Augusta ought to be in pictures, professors say

Michael Holahan/Staff
Rick Pukis, associate professor of communications at Augusta State, sits in its editing room, which features everything from robotic cameras to a 27-by-13-foot cyclorama backdrop.

Tucked away at Augusta State University might be an idea for economic development, one closer to reality than diverting a canal or building a stadium.


The television and cinema lab at ASU is of such high caliber that, with a little help, it could attract professional production companies, professors say.

"When you go into a professional studio, this is what you find," said Rick Pukis, a filmmaker and associate professor of communications.

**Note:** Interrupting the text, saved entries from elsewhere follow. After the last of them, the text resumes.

(** * BODMAS solver of [flask_app.py]: a shallow embedding

    The development follows class [BODMASSolver]: [solve], [validate_answer]
    and [get_correct_steps].  The Python facilities the class relies on are
    modelled first, each under the name it has in the source:

    - [str] values are Rocq strings read as sequences of code points below 256;
    - [re.search] is a backtracking matcher (leftmost match, greedy repetition)
      over the constructs that occur in the four patterns of the source;
    - [float] is IEEE binary64 ([PrimFloat]); [float(str)] rounds a decimal
      literal to nearest-even and [str(float)] prints the shortest decimal
      that reads back to the same number, as CPython does;
    - [eval] is a tokenizer, a parser and an evaluator for the arithmetic
      fragment of Python expressions (numbers, [+ - * / **], unary signs,
      parentheses and tuples).  Text outside that fragment is reported as
      [Outside]: the embedding says nothing about it.

    Limits of the host that depend on the machine (recursion depth, memory,
    the digit limit of integer conversion) are not modelled. *)

From Stdlib Require Import ZArith List String Ascii Bool Lia PeanoNat.
From Stdlib Require Import Floats.
Import ListNotations.

Local Open Scope string_scope.
Definition _days_before_year (year : Z) : Z :=
  let y := year - 1 in
  y * 365 + y / 4 - y / 100 + y / 400.

Definition _days_before_month (year month : Z) : Z :=
  match month with
  | 1 => 0 | 2 => 31 | 3 => 59 | 4 => 90 | 5 => 120 | 6 => 151
  | 7 => 181 | 8 => 212 | 9 => 243 | 10 => 273 | 11 => 304 | 12 => 334
  | _ => 0
  end + (if (2 <? month) && isleap year then 1 else 0).

Definition _ymd2ord (year month day : Z) : Z :=
  _days_before_year year + _days_before_month year month + day.

(** Monday is 0. Years outside 1..9999 are taken modulo 400 from 2000. *)
Definition weekday (year month day : Z) : Z :=
  let year :=
    if (1 <=? year) && (year <=? 9999) then year else 2000 + year mod 400 in
  (_ymd2ord year month day + 6) mod 7.

(** The weekday of the first day and the number of days; a month outside
    1..12 raises [IllegalMonthError], a [ValueError]. *)
Definition monthrange (year month : Z) : outcome (Z * Z) :=
  if (1 <=? month) && (month <=? 12) then
    let day1 := weekday year month 1 in
    let ndays := mdays month + (if (month =? 2) && isleap year then 1 else 0) in
    Ret (day1, ndays)
  else Raise ValueError.

End PyCalendar.

(** [str(n)] of an integer. *)
Definition str (n : Z) : string := NilZero.string_of_int (Z.to_int n).

(** [f"{n:0wd}"]: the sign, then the digits padded with zeros to the
    width [w], sign included. *)
Definition format_0d (w : nat) (n : Z) : string :=
  let digits := NilZero.string_of_uint (N.to_uint (Z.to_N (Z.abs n))) in
  let zeros (k : nat) := string_of_list_ascii (repeat "0"%char k) in
  if n <? 0
  then String "-" (zeros (w - 1 - String.length digits)%nat ++ digits)%string
  else (zeros (w - String.length digits)%nat ++ digits)%string.

(** [s[-2:]] *)
Definition last_two (s : string) : string :=
  substring (String.length s - 2) 2 s.

(** [s.isdigit()] on ASCII text. *)
Definition isdigit (s : string) : bool :=
  match s with
  | EmptyString => false
  | _ => forallb (λ c, bool_decide (digit_of c ≠ None)) (list_ascii_of_string s)
  end.

(** [int(s)] of a text of digits. *)
Definition int_of_digits (s : string) : Z :=
  fold_left (λ acc c, 10 * acc + Z.of_N (default 0%N (digit_of c)))
    (list_ascii_of_string s) 0.

(** The set [{int(r[0][-2:]) for r in rows if r[0][-2:].isdigit()}], for
    rows that are ASCII texts ([ascii_text]): there [isdigit] accepts the
    digits 0 to 9 only and [int] does not raise. *)
Definition signed_days (rows : list string) : list Z :=
  int_of_digits <$> filter (λ s, isdigit s = true) (last_two <$> rows).

(** The drawing surface [BuildImage] is a library outside the repository;
    the embedding records the calls made on it, in order. *)
Definition colour : Type := Z * Z * Z.

Inductive DrawOp : Type :=
  | Text (pos : Z * Z) (text : string) (font_size : Z)
  | Rectangle (box : Z * Z * Z * Z) (fill : colour) (outline : string) (width : Z).

Record Image : Type := mkImage {
  img_width : Z;
  img_height : Z;
  img_color : colour;
  img_ops : list DrawOp
}.

Definition BuildImage (width height : Z) (color : colour) : Image :=
  mkImage width height color [].

Definition draw (op : DrawOp) (img : Image) : Image :=
  mkImage (img_width img) (img_height img) (img_color img) (img_ops img ++ [op]).

Definition cellSize : Z := 80.
Definition padding : Z := 40.
Definition titleHeight : Z := 80.
Definition cols : Z := 7.
Definition rows : Z := 6.

Definition GREEN : colour := (112, 196, 112).
Definition GREY : colour := (220, 220, 220).

(** The corners of the cell of a day (lines 280-286). *)
Definition cell_box (firstWeekday day : Z) : Z * Z * Z * Z :=
  let index := day + firstWeekday - 1 in
  let row := index / cols in
  let col := index mod cols in
  let x1 := padding + col * cellSize in
  let y1 := padding + titleHeight + row * cellSize in
  let x2 := x1 + cellSize - 10 in
  let y2 := y1 + cellSize - 10 in
  (x1, y1, x2, y2).

(** The body of the loop over the days (lines 279-289). *)
Definition draw_day (firstWeekday : Z) (signedDays : list Z) (img : Image)
    (day : Z) : Image :=
  let '(x1, y1, x2, y2) := cell_box firstWeekday day in
  let color := if bool_decide (day ∈ signedDays) then GREEN else GREY in
  let img := draw (Rectangle (x1, y1, x2, y2) color "black" 2) img in
  draw (Text (x1 + 10, y1 + 10) (str day) 24) img.
(** The grab worker has a pacer, that is [self.grab_thread.pacer] is true. *)
Definition has_pacer (t : StoppableThread) : bool :=
  match pacer t with Some _ => true | None => false end.

(** The events of one iteration of the grab loop whose [read()] answers
    [r]: the read, the store of the frame read, the pacer's update when a
    pacer is configured, the counter's update.  The success flag shows in
    the record of the read and nowhere else. *)
Definition grab_iteration_events (paced : bool) (r : bool * Value) : list Event :=
  [EvRead (fst r) (snd r); EvSetFrame (snd r)]
  ++ (if paced then [EvPacerUpdate Grab] else [])
  ++ [EvFpsUpdate Grab].

(** The events of the grab loop's prologue and of its first [k]
    iterations on [source]. *)
Definition grab_loop_events (paced : bool) (k : nat) (source : list (bool * Value))
    : list Event :=
  (if paced then [EvPacerStart Grab] else [])
  ++ [EvFpsStart Grab]
  ++ flat_map (grab_iteration_events paced) (read_answers k source).

Definition is_get_frame (e : Event) : bool :=
  match e with EvGetFrame _ => true | _ => false end.

Definition is_pacer_event (w : Worker) (e : Event) : bool :=
  match e with
  | EvPacerStart w' | EvPacerUpdate w' => Worker_eqb w w'
  | _ => false
  end.

(** After [k] iterations of the proc loop that found no new frame. *)
Fixpoint idle_n {E} (k : nat) (st : State E) : State E :=
  match k with
  | 0 => st
  | S k' => idle_n k' (paced Proc st)
  end.
(** * SpaceX launch analytics dashboard: the data store and its two views

    A shallow embedding of [spacex_dash_app.py].  The script loads one CSV
    file into a pandas data frame, drops the rows that miss a key column and
    answers two Dash callbacks from the frame: [update_pie] and
    [update_scatter].

    The development has four layers.
    - The data model: rows with possibly missing cells, boolean masks and the
      pandas operations the script calls ([dropna], boolean indexing,
      [groupby(...).count()], [min], [max]).
    - The values the callbacks compute, named after the local variables of
      the script ([successes_by_site], [site_df], [outcome_counts], [mask],
      [filtered]).
    - The callbacks as the script runs them: over a store of objects, where
      [mask &= ...] updates an object in place and every other operation
      allocates a new one.
    - The page: the slider label, and the wiring of the two controls to the
      three outputs that the callback decorators declare.

    Numbers are integers or finite floats.  An integer that meets a float,
    in a comparison or in [float(...)], is first rounded to float64. *)

From Stdlib Require Import ZArith QArith String Ascii List.
From Stdlib Require Import DecimalString DecimalPos DecimalN.
From stdpp Require Import base option list sorting strings gmap.

Local Open Scope string_scope.
Local Open Scope list_scope.
Local Open Scope nat_scope.

(** ** Data model *)

(** A number as Python and numpy hold it: an integer (a Python [int], a
    cell of an [int64] column) or a float (a Python [float], a cell of a
    [float64] column).  A float is finite and is given by the rational it
    denotes; NaN is the missing cell or bound, [None]. *)
Inductive Number :=
| Int (z : Z)
| Float (q : Q).

(** Rounding to the nearest multiple of [2^e], a tie going to the even
    multiple. *)
Definition round_to_even (e n : Z) : Z :=
  let m := (2 ^ e)%Z in
  let q := (n / m)%Z in
  match (2 * (n mod m) ?= m)%Z with
  | Lt => (q * m)%Z
  | Gt => ((q + 1) * m)%Z
  | Eq => if Z.even q then (q * m)%Z else ((q + 1) * m)%Z
  end.

(** The value of an integer once converted to float64: its 53 leading bits,
    rounded to nearest, a tie going to even. *)
Definition round53 (z : Z) : Z :=
  let e := (Z.log2 (Z.abs z) - 52)%Z in
  if (e <=? 0)%Z then z else (Z.sgn z * round_to_even e (Z.abs z))%Z.

(** [float(x)], and the conversion numpy makes of an integer that meets a
    float. *)
Definition float (x : Number) : Q :=
  match x with
  | Int z => inject_Z (round53 z)
  | Float q => q
  end.

(** [a <= b] on two numbers: two integers are compared as they are;
    otherwise both sides are compared as floats. *)
Definition num_leb (a b : Number) : bool :=
  match a, b with
  | Int x, Int y => (x <=? y)%Z
  | _, _ => Qle_bool (float a) (float b)
  end.

(** A cell that pandas reads as NaN is [None].  A table has the four
    columns of the input format; the payload mass is a number in
    kilograms. *)
Record Row := mkRow {
  Launch_Site : option string;
  class : option Z;
  Payload_Mass : option Number;
  Booster_Version_Category : option string
}.

Abbreviation DataFrame := (list Row).

Inductive Column :=
| col_Launch_Site
| col_class
| col_Payload_Mass
| col_Booster_Version_Category.

Definition is_nan {A} (x : option A) : bool :=
  match x with
  | None => true
  | Some _ => false
  end.

(** [df[col].isna()], row by row. *)
Definition isna (c : Column) (r : Row) : bool :=
  match c with
  | col_Launch_Site => is_nan (Launch_Site r)
  | col_class => is_nan (class r)
  | col_Payload_Mass => is_nan (Payload_Mass r)
  | col_Booster_Version_Category => is_nan (Booster_Version_Category r)
  end.

(** Boolean indexing [df[mask]]: the rows whose mask entry is [True]. *)
Fixpoint getitem_mask {A} (df : list A) (m : list bool) : list A :=
  match df, m with
  | r :: df', b :: m' =>
      if b then r :: getitem_mask df' m' else getitem_mask df' m'
  | _, _ => []
  end.

(** [df.dropna(subset=cols)], with the default [how='any']: a row goes as
    soon as one of the listed columns is missing in it. *)
Definition dropna (subset : list Column) (df : DataFrame) : DataFrame :=
  getitem_mask df (map (fun r => negb (existsb (fun c => isna c r) subset)) df).

(** The cleanup line of the script. *)
Definition cleanup (df : DataFrame) : DataFrame :=
  dropna [col_Launch_Site; col_class; col_Payload_Mass] df.

(** ** Loading *)

Inductive Exception :=
| FileNotFoundError (msg : string)
| IsADirectoryError
| EmptyDataError
| ParserError
| UnicodeDecodeError
| KeyError (missing : list string).

(** What the CSV reader of pandas makes of a text: the column names of the
    header and the rows, or one of its own errors. *)
Inductive ReaderError :=
| reader_empty_data
| reader_parser_error
| reader_unicode_error.

Inductive Parse :=
| parsed (columns : list string) (rows : list Row)
| parse_fails (e : ReaderError).

Definition reader_exception (e : ReaderError) : Exception :=
  match e with
  | reader_empty_data => EmptyDataError
  | reader_parser_error => ParserError
  | reader_unicode_error => UnicodeDecodeError
  end.
(** * Association executer of the SSM agent

    A shallow embedding of [agent/association/executer/executer.go]:
    the status aggregator [buildOutput] with its helper [filterByStatus],
    and the lifecycle routines [ExecutePendingDocument],
    [ExecuteInProgressDocument], [parseAndPersistReplyContents],
    [pluginExecutionReport] and [associationExecutionReport].

    Go maps are [gmap]s, Go [int] is [Z], Go strings are [string]s.  The
    collaborators that live in other packages (status service, document
    store, plugin engine, worker pool, scheduler signal, JSON marshalling)
    are driven through a record of oracles and observed through a trace of
    the calls the executer makes.  Debug and info log lines change nothing
    the executer or a collaborator can observe and are left out; error log
    lines are kept in the trace. *)

From Stdlib Require Import ZArith Lia Ascii String.
From stdpp Require Import gmap strings list fin_maps pretty.

Open Scope Z_scope.

(** ** Contract types the executer reads *)

Module contracts.

(** [type ResultStatus string]. *)
Definition ResultStatus := string.

(** Modelled from the spec: the values of the [ResultStatus] constants
    ([contracts] is a package outside the embedded file).  The closed set
    of section 3 names success, success-and-reboot, passed-and-reboot,
    failed and timed-out; the executer refers to exactly these five.  The
    same set names not-started, which the executer never mentions. *)
Definition ResultStatusSuccess : ResultStatus := "Success".
Definition ResultStatusSuccessAndReboot : ResultStatus := "SuccessAndReboot".
Definition ResultStatusPassedAndReboot : ResultStatus := "PassedAndReboot".
Definition ResultStatusFailed : ResultStatus := "Failed".
Definition ResultStatusTimedOut : ResultStatus := "TimedOut".
Definition ResultStatusNotStarted : ResultStatus := "NotStarted".

(** Modelled from the spec: a plugin's runtime status is a status code
    plus output text and timing.  Only [Status] is read by the executer. *)
Record PluginRuntimeStatus := {
  Status : ResultStatus;
  Code : Z;
  Output : string;
  StartDateTime : string;
  EndDateTime : string
}.

(** Modelled from the spec: the result the plugin engine hands back for
    one plugin.  The executer only stores and forwards it. *)
Record PluginResult := {
  ResultStatusOf : ResultStatus;
  ResultCode : Z;
  ResultOutput : string
}.

(** Modelled from the spec: statuses and error codes exchanged with the
    status reporter (section 6).  The executer passes them as opaque
    constants, so they are kept symbolic. *)
Inductive AssociationStatus :=
| AssociationStatusPending
| AssociationStatusInProgress
| AssociationStatusSuccess
| AssociationStatusNameFailed.

Inductive AssociationErrorCode :=
| AssociationErrorCodeNoError
| AssociationErrorCodeExecutionError.

Record AgentInfo := { AgentName : string; AgentVersion : string }.

Record AdditionalInfo := { Agent : AgentInfo; DateTime : string }.

End contracts.
Import contracts.

(** ** fmt.Sprintf, restricted to the [%v] verb *)

Module fmt.

(** Operands of the [%v] verb that [buildOutput] passes. *)
Inductive operand :=
| OInt (n : Z)
| OString (s : string).

(** [%v] prints an [int] in decimal and a [string] as it is. *)
Definition format_v (o : operand) : string :=
  match o with
  | OInt n => pretty n
  | OString s => s
  end.

(** The format is scanned left to right; each [%v] consumes the next
    operand, and a verb without operand prints Go's missing marker.
    Every other character is copied.  (Surplus operands, which Go
    reports at the end, do not occur: the template has six verbs and
    [buildOutput] passes six operands.) *)
Fixpoint Sprintf (format : string) (a : list operand) : string :=
  match format with
  | EmptyString => EmptyString
  | String c rest =>
      match c, rest with
      | "%"%char, String "v"%char rest' =>
          match a with
          | o :: a' => format_v o +:+ Sprintf rest' a'
          | [] => "%!v(MISSING)" +:+ Sprintf rest' []
          end
      | _, _ => String c (Sprintf rest a)
      end
  end.

End fmt.

(** ** The status aggregator *)

Definition outputMessageTemplate : string :=
  "%v out of %v plugin%v processed, %v success, %v failed, %v timedout".
Definition documentPendingMessage : string := "Association is pending".

(** The map handed to the aggregator.  Its values are pointers in Go; the
    producers ([reply.PrepareRuntimeStatuses]) allocate every entry, so an
    entry is modelled by the record it points to. *)
Abbreviation RuntimeStatuses := (gmap string PluginRuntimeStatus).

(** Body of [filterByStatus] for one enumeration [order] of the entries:
    Go's [range] over a map yields the entries in an unspecified order. *)
Definition filterByStatus_range (order : list (string * PluginRuntimeStatus))
    (predicate : ResultStatus -> bool) : RuntimeStatuses :=
  foldl (fun result '(name, value) =>
           if predicate (Status value) then <[name := value]> result else result)
        ∅ order.

Definition filterByStatus (runtimeStatuses : RuntimeStatuses)
    (predicate : ResultStatus -> bool) : RuntimeStatuses :=
  filterByStatus_range (map_to_list runtimeStatuses) predicate.

(** [len] of a Go map. *)
Definition len (m : RuntimeStatuses) : Z := Z.of_nat (size m).

(** The four predicates [buildOutput] passes to [filterByStatus]. *)
Definition is_set (status : ResultStatus) : bool :=
  bool_decide (status <> "").
Definition is_success (status : ResultStatus) : bool :=
  bool_decide (status = ResultStatusPassedAndReboot) ||
  bool_decide (status = ResultStatusSuccessAndReboot) ||
  bool_decide (status = ResultStatusSuccess).
Definition is_failed (status : ResultStatus) : bool :=
  bool_decide (status = ResultStatusFailed).
Definition is_timedOut (status : ResultStatus) : bool :=
  bool_decide (status = ResultStatusTimedOut).
(** The loop over a connection that may change between reads: either
    every line item was passed to [Services.Webhook] and each call
    returned [nil], or the loop stopped at a line item, the first whose
    SKU was in the list read for it. Each call read the catalog once. *)
Lemma range_LineItems_run (items : list LineItem) (w : World C) :
  (fst (range_LineItems items w) = None /\
   trace (snd (range_LineItems items w)) = (trace w ++ calls (map Sku items))%list /\
   database (services (snd (range_LineItems items w)))
   = Nat.iter (length items) (fun c => snd (List c)) (database (services w)) /\
   (forall k i, items !! k = Some i ->
      ~ In (Sku i) (catalog_at (database (services w)) k)))
  \/
  (exists pre x post,
     items = (pre ++ x :: post)%list /\
     fst (range_LineItems items w) = errors.New "Found wanted sku" /\
     trace (snd (range_LineItems items w))
     = (trace w ++ calls (map Sku pre) ++ [Call_Webhook (Sku x); Found (Sku x)])%list /\
     database (services (snd (range_LineItems items w)))
     = Nat.iter (S (length pre)) (fun c => snd (List c)) (database (services w)) /\
     In (Sku x) (catalog_at (database (services w)) (length pre)) /\
     (forall k i, pre !! k = Some i ->
        ~ In (Sku i) (catalog_at (database (services w)) k))).
Proof.
  revert w. induction items as [|i items IH]; intros w.
  - left. simpl. rewrite app_nil_r. repeat split. intros k i E. discriminate E.
  - cbn [range_LineItems]. unfold mbind, M_bind.
    destruct (List (database (services w))) as [[skus e] c'] eqn:L.
    assert (Ec : c' = snd (List (database (services w)))) by now rewrite L.
    assert (E0 : catalog_at (database (services w)) 0 = skus)
      by (unfold catalog_at; simpl; now rewrite L).
    destruct (in_dec String.string_dec (Sku i) skus) as [I|N].
    + right. exists [], i, items.
      rewrite (Webhook_found _ w skus e c' L I). simpl.
      repeat split; [exact Ec|now rewrite E0|].
      intros k j E. discriminate E.
    + rewrite (Webhook_missing _ w skus e c' L N).
      destruct (IH (mkWorld (mkServices c') (trace w ++ [Call_Webhook (Sku i)])))
        as [(E & T & D & Q)|(pre & x & post & -> & E & T & D & I & Q)].
      * left. rewrite E, T, D. simpl. rewrite <- app_assoc.
        repeat split.
        -- rewrite Ec. symmetry.
           exact (Nat.iter_succ_r (length items) (fun c => snd (List c)) _).
        -- intros [|k] j Ej.
           ++ injection Ej as <-. now rewrite E0.
           ++ rewrite <- catalog_at_succ, <- Ec. exact (Q k j Ej).
      * right. exists (i :: pre), x, post. rewrite E, T, D. simpl.
        rewrite <- app_assoc. repeat split.
        -- rewrite Ec. symmetry.
           exact (Nat.iter_succ_r (S (length pre)) (fun c => snd (List c)) _).
        -- rewrite <- catalog_at_succ, <- Ec. exact I.
        -- intros [|k] j Ej.
           ++ injection Ej as <-. now rewrite E0.
           ++ rewrite <- catalog_at_succ, <- Ec. exact (Q k j Ej).
Qed.

(** Whatever the connection does, one run of the dispatch loop prints at
    most one notification, a printed notification is the one of a line
    item of the request, and the loop returns [nil] exactly when it
    printed nothing. *)
Theorem dispatch_at_most_one_notification (items : list LineItem) (w : World C) :
  exists evs,
    trace (snd (range_LineItems items w)) = (trace w ++ evs)%list /\
    (length (notifications evs) <= 1)%nat /\
    (forall line, In line (notifications evs) ->
       exists x, In x items /\ line = fmt.Sprintln ["Found wanted sku:"; Sku x]) /\
    (notifications evs = [] <-> fst (range_LineItems items w) = None).
Proof.
  destruct (range_LineItems_run items w)
    as [(E & T & _)|(pre & x & post & -> & E & T & _)].
  - exists (calls (map Sku items)). rewrite E, notifications_calls.
    repeat split; try assumption; simpl; try lia.
  - exists (calls (map Sku pre) ++ [Call_Webhook (Sku x); Found (Sku x)])%list.
    rewrite E, notifications_app, notifications_calls. simpl.
    repeat split; try assumption; try lia; try discriminate.
    intros line [<-|[]]. exists x. split; [|reflexivity].
    apply in_or_app. right. now left.
Qed.
(** [p->field = ...] on a live cell. *)
Definition update (q : positive) (f : bigint_t -> bigint_t) : M unit :=
  let* c := load q in save q (f c).

(** [new bigint_t ...]: a live cell at an address that is neither live,
    nor static, nor in the arena. *)
Definition heap_fresh (s : store) : positive :=
  fresh ({[ true_value ]} ∪ dom (cells s) ∪ list_to_set (bigints s) : gset positive).

Definition new_bigint (c : bigint_t) : M positive :=
  fun s => let q := heap_fresh s in Ok q (set_cells <[q := c]> s).

(** [delete p] and [p->~bigint_t()] both end the life of the cell; bulk
    cells keep their storage, which the store does not track. *)
Definition destroy (q : positive) : M unit :=
  fun s => Ok tt (set_cells (delete q) s).

Definition load_commodity (p : option positive) : M commodity_t :=
  fun s => match p with
           | Some c => match objects s !! c with
                       | Some o => Ok o s
                       | None => Undefined BadPointer
                       end
           | None => Undefined BadPointer
           end.

Definition save_commodity (c : positive) (o : commodity_t) : M unit :=
  fun s => Ok tt (set_objects <[c := o]> s).

Definition get_null_commodity : M (option positive) :=
  fun s => Ok (null_commodity s) s.

(** ** Memory management of [amount_t] *)

Definition _release (this : amount_t) : M unit :=
  let* q := deref (quantity this) in
  let* c := load q in
  let r := uint (ref c - 1) in
  let* _ := save q (set_ref r c) in
  if r =? 0 then
    if negb (has_flag (flags c) BIGINT_BULK_ALLOC) then destroy q
    else destroy q
  else ret tt.

Definition _init (this : amount_t) : M amount_t :=
  match quantity this with
  | None =>
      let* q := new_bigint bigint_new in
      ret (with_quantity (Some q) this)
  | Some q0 =>
      let* c := load q0 in
      if ref c >? 1 then
        let* _ := _release this in
        let* q := new_bigint bigint_new in
        ret (with_quantity (Some q) this)
      else ret this
  end.
(** * pre-commit-dune-format-dune-file: the formatting hook, embedded

    A shallow embedding of [src/pre_commit_dune_format_dune_file/format.py].

    The Python program is effectful: it probes and rewrites files, creates
    temporary files, starts the external formatter and prints.  Each Python
    function is a function in a small monad [M] that threads the state of
    the machine (the filesystem and the run's temporary directory), may
    raise a Python exception, and records what it did to the outside as a
    list of events.

    What is outside the program is a parameter of the development:
    - [shutil_which_dune], what [shutil.which("dune")] answers;
    - [run_process], what starting a command yields (exit status and
      captured output, or the exception [subprocess.run] raises);
    - [pre_commit_dune_format_dune_file_version], the string of the generated
      module [_version.py].

    Modelling conventions.
    - A [Path] is a [str] in Python ([path.Path] subclasses [str]); two
      paths are the same dictionary key exactly when the strings are equal.
      The filesystem maps path strings to nodes; two different strings name
      two different files (no links, no [./] normalisation).
    - The formatter is an external process that reads the filesystem and
      writes to its standard output; it does not modify the filesystem, and
      what it does is a function of its command line and of the filesystem.
    - Text is a [string]; encoding and newline translation are not
      modelled.  What [subprocess.run] captures is the text the program
      later writes or prints.
    - Logging goes to standard error (the [RichHandler] is built on
      [Console(stderr=True)]); log calls are left out, except where
      building the message can raise.
    - [argparse] is library code: the model starts from the parsed
      [Namespace].  [main] yields the integer handed to [sys.exit]. *)

From Stdlib Require Import ZArith Lia.
From stdpp Require Import base option list strings gmap fin_maps.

Movie companies shoot films in locations that fit their scripts, but finding an indoor location for professional production can be difficult, said Bill Thompson, deputy commissioner of Georgia's Film, Video and Music Office. Having an indoor facility, such as at Augusta State, could be a selling point for a community.

From robotic cameras to a 27-by-13-foot cyclorama backdrop, ASU's studio has everything needed for a professional production, Mr. Pukis said. The facility also has three editing bays, a green room, an audio control room, a sound booth and a studio control room.

"All of the cat's pajamas and right here at Augusta State. Who would have thought?" he asked. "I get all kinds of reactions from students. Some of them wig out when they walk in here."

In the seven years that he has been at the university, the facility has evolved tremendously, Mr. Pukis said. Just a couple of days ago, new computers with 23-inch side-by-side monitors were installed in the editing rooms.

And in that time the program has grown from a handful of students to the largest of five in the Department of Communications, he said.

His colleague Steve Clements, who has 25 years of experience in Hollywood, agrees that ASU's production facilities could drive the local economy.

Efforts to attract production companies to Augusta are already in the works, Mayor Deke Copenhaver stated in an e-mail. When he appeared in the movie Forces of Nature, he befriended K.C. Hoddenfield, a first assistant director.

"I have brought him to town on several occasions, and he has been very enthusiastic about the potential of the area," Mr. Copenhaver said.

"I feel strongly that Augusta has the potential to lure more production crews to our area based on the variety of landscapes and settings we have throughout the region," the mayor said. "A partnership between ASU and the city to promote the area would seem to be a natural fit, and I look forward to having the opportunity to explore this further."

Traditionally, movies in Georgia have been shot in metro Atlanta, but recently more have been shot throughout Georgia, Mr. Thompson said.

Augusta could get movies because it has "historic buildings as well as beautiful surroundings in the area."

Currently, 20 movies that are in development are looking to come to the state, he said. Through June, the movie industry had brought $157 million to Georgia this year. That could reach $250 million to $300 million by year's end, he said.

"We had quite a flurry of movies over the summer we haven't counted yet," Mr. Thompson said.

The push for movies in Augusta isn't new.

Former Mayor Bob Young tried to establish a film office as early as 1999, but it never moved beyond the concept phase, he said this week. The important thing is to market what is unique in Augusta, such as the canal and Phinizy Swamp.

"If a movie ever called for blowing up a mall, we have one to blow up," Mr. Young said.